Marko Balland, l’harmoniciste dont le style balance entre blues et Telephone, est de retour avec un album au nom curieux, Dentelles hurlantes. On connaît parfaitement la maîtrise que le bonhomme a de son instrument, qui l’a d’ailleurs amené à accompagner bon nombre de combos rock sur les routes, parmi lesquels Café Bertrand, et à faire des featuring en bon camarade, comme sur le premier album d’Alcohsonic (devenu depuis Abrahma). Outre des collaborations en cascade, notre ami a monté son groupe, avec lequel il interprète ses propres compositions. Ne connaissant l’homme que via ses participations diverses et variées, c’est en parfait néophyte que j’aborde cet album d’un musicien très doué. Un musicien doué n’est pas toujours un compositeur né. L’occasion est donc bonne de se faire une idée sur la question.
Bien que passionné par le rock au sens large (Hendrix, Rory Gallagher) et par le blues (son choix de se tourner vers l’harmonica n’est sans doute pas dû au hasard), Marko paraît musicalement bien plus proche d’une certaine scène française qui a quelque peu disparu des radars. Qui a repris le flambeau de Telephone, de ce rock chanté en français avec des paroles déconnantes ? Pas grand monde. Les monstres sacrés de la grande époque de la variété déglinguée lorgnant vers le rock sont âgés, Higelin n’a plus la même gnaque qu’avant, et à 70 ans passés, il a bien mérité de se calmer un peu. Difficile de ne pas avoir une pensée pour des artistes comme le « fou chantant » à l’écoute de cet album et de compositions comme « maîtresse », même si le refrain reste purement rock et le solo d’harmonica purement Balland.
Quelques compos s’avèrent franchement sympas, comme le single « pas touche », très accrocheur et quasi impeccable, même si les paroles s’avèrent parfois un peu maladroites. « Aléas », avec son rythme pesant, son gros refrain imparable et son harmonica une fois de plus jouissif est pour sa part un mid-tempo sans fautes parfaitement maîtrisé. Parlons-en de cet harmonica. Pour ma part, je regrette que Marko n’étale pas un peu plus son savoir-faire. Avoir un gars capable de tant de choses avec cet instrument souvent sous-employé dans le rock, et l’entendre si peu s’en servir, quel dommage. Bien sûr, il ne peut pas chanter et balancer des solos endiablés toutes les 2 secondes, mais une répartition plus équilibrée eût été bienvenue. Pour compenser, l’harmoniciste s’est entouré d’un line-up solide, le guitariste Thomas Tibéri mettant volontiers la main à la pâte le temps de quelques solos pas piqués des vers. L’intro et le riff impeccable de « Manon » sont là pour en témoigner. Pas de bol, le refrain est ici sans intérêt. Et on va continuer comme ça tout le long de ces 10 titres, qui alternent le bon et le moins bon pour un résultat mi-figue mi-raisin.

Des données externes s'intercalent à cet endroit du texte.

(* ===== verification/ModelTypes.v ===== *)
(** * Structural types, literals and paths

    The data of the model-interface contract ([ModelType],
    [CanonicalItfLiteral], [ContractPathSegment] of
    [src/src/model-interface.ts]) and their decoders. The depth a decoder has
    left is its recursion argument, so the source's nesting limits (32 for
    types, 128 for literals) are the base case; the mutable [TypeBudget] is the
    state of the monad. *)

From S2P Require Import Prelude JsNumber Utf16 JsData StrictJson Decode.

Inductive ModelType :=
| TInt | TBool | TStr | TNull
| TSet (element : ModelType)
| TSeq (element : ModelType)
| TTuple (elements : list ModelType)
| TRecord (fields : list (ustring * ModelType))
| TMap (key value : ModelType)
| TVariant (cases : list (ustring * ModelType))
| TOpaqueItf (description : ustring).

Inductive CanonicalItfLiteral :=
| LInt (value : ustring)
| LBool (value : bool)
| LStr (value : ustring)
| LNull
| LSet (values : list CanonicalItfLiteral)
| LSeq (values : list CanonicalItfLiteral)
| LTuple (values : list CanonicalItfLiteral)
| LRecord (fields : list (ustring * CanonicalItfLiteral))
| LMap (entries : list (CanonicalItfLiteral * CanonicalItfLiteral))
| LVariant (tag : ustring) (payload : CanonicalItfLiteral).

Inductive ContractPathSegment :=
| PField (field : ustring)
| PIndex (index : Z)
| PMapKey (mapKey : CanonicalItfLiteral)
| PVariantValue (variantValue : ustring).

(** ** decodeModelType *)

Definition MAX_TYPE_DEPTH : nat := 32.
Definition MAX_TYPE_NODES : N := 8192.

(** [budget.nodes += 1; if (budget.nodes > 8_192) fail(...)] *)
Definition tick (path : ustring) : stres N exn unit :=
  fun nodes =>
    let nodes' := (nodes + 1)%N in
    if (MAX_TYPE_NODES <? nodes')%N
    then fail path ($"structural type graph exceeds 8192 nodes")
    else Ok (tt, nodes').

Vu la qualité des intervenants présents, c’est dommage, les duels harmonica/guitare par exemple auraient pu donner lieu à des joutes plus impressionnantes. Musicalement, on est quand même dans le globalement bon, parfois très bon. Malheureusement, plus que ses talents de compositeurs, ce sont bien des paroles aussi faiblardes que celles de « Fée du logis » qui n’aident pas à adhérer, malgré un excellent solo d’harmonica. L’ambiance remonte bien d’un cran en fin d’album (« ça m’agace », « respect »), mais pas non plus suffisamment pour nous faire sauter au plafond. Pour une bonne accroche, un refrain faiblard, pour un début mou, un super solo (« Bijou, bijou »)… Il y a trop à redire pour adhérer complètement, malgré un line-up impeccable instrumentalement parlant. Las, comme dit en introduction, les meilleurs musiciens ne sont pas forcément les meilleurs compositeurs. On espère donc que Marko Balland trouvera un projet ou une façon de s’exprimer qui lui permette de mieux mettre en valeur son talent d’harmoniciste et ses indéniables qualités.